● **SUPPLIED MATERIAL**
__________

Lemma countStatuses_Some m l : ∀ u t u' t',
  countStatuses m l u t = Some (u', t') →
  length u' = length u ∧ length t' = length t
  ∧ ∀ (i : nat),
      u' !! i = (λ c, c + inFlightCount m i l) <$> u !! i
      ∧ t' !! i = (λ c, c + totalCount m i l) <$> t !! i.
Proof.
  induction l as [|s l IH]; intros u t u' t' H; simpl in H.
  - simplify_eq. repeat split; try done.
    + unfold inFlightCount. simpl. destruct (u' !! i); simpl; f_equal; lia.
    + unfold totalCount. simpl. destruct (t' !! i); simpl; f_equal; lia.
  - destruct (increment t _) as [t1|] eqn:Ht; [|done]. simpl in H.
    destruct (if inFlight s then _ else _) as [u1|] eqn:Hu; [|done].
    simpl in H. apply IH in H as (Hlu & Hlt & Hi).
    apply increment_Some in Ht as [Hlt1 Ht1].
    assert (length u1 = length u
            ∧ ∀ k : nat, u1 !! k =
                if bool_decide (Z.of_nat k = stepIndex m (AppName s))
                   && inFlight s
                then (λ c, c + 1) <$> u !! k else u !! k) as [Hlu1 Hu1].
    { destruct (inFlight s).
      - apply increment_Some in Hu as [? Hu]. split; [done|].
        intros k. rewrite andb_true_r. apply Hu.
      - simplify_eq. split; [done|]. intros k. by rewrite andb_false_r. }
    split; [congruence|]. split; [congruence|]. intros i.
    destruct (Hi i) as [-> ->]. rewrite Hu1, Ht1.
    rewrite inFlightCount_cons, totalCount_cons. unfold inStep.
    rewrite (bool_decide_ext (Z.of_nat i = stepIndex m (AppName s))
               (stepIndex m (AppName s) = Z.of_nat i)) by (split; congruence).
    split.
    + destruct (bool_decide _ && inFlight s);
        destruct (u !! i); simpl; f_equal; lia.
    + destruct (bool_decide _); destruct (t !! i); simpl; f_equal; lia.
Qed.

__________

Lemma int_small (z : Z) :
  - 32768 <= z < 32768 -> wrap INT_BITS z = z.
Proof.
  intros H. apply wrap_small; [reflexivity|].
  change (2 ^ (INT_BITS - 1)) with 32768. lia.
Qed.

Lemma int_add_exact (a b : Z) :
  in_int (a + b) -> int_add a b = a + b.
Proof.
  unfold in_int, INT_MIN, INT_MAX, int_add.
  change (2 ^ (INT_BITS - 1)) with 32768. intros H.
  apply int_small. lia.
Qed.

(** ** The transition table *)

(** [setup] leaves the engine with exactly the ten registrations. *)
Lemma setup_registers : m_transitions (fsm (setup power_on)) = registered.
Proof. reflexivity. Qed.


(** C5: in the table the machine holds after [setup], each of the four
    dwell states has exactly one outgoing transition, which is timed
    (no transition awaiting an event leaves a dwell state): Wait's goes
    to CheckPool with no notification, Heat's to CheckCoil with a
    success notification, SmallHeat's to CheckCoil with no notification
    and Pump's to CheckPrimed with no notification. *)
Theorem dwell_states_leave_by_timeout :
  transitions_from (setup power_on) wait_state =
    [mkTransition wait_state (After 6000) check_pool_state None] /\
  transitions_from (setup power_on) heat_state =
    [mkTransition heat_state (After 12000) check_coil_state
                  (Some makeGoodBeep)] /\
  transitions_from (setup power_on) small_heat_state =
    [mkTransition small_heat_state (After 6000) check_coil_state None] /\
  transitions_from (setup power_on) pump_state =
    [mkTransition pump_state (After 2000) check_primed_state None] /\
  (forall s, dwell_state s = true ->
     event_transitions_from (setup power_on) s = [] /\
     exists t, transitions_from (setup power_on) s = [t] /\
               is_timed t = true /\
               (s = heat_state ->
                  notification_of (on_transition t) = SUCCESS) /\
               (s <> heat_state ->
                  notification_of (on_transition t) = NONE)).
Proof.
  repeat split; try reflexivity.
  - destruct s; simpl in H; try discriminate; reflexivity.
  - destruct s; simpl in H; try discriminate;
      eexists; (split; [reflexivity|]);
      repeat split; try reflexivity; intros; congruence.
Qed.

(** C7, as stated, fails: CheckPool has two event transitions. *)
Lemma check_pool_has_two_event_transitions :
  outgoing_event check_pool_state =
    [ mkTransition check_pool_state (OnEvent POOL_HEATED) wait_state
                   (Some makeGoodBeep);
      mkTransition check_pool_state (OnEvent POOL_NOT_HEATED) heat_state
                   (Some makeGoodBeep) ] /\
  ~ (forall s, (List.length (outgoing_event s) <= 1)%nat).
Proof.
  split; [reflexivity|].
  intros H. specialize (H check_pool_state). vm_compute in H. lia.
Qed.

__________

Reproduce each line of the records in which the word "with" appears.

● **RESPONSE BELOW**
  change (2 ^ (INT_BITS - 1)) with 32768. lia.
  change (2 ^ (INT_BITS - 1)) with 32768. intros H.
(** [setup] leaves the engine with exactly the ten registrations. *)
    to CheckPool with no notification, Heat's to CheckCoil with a
    success notification, SmallHeat's to CheckCoil with no notification
    and Pump's to CheckPrimed with no notification. *)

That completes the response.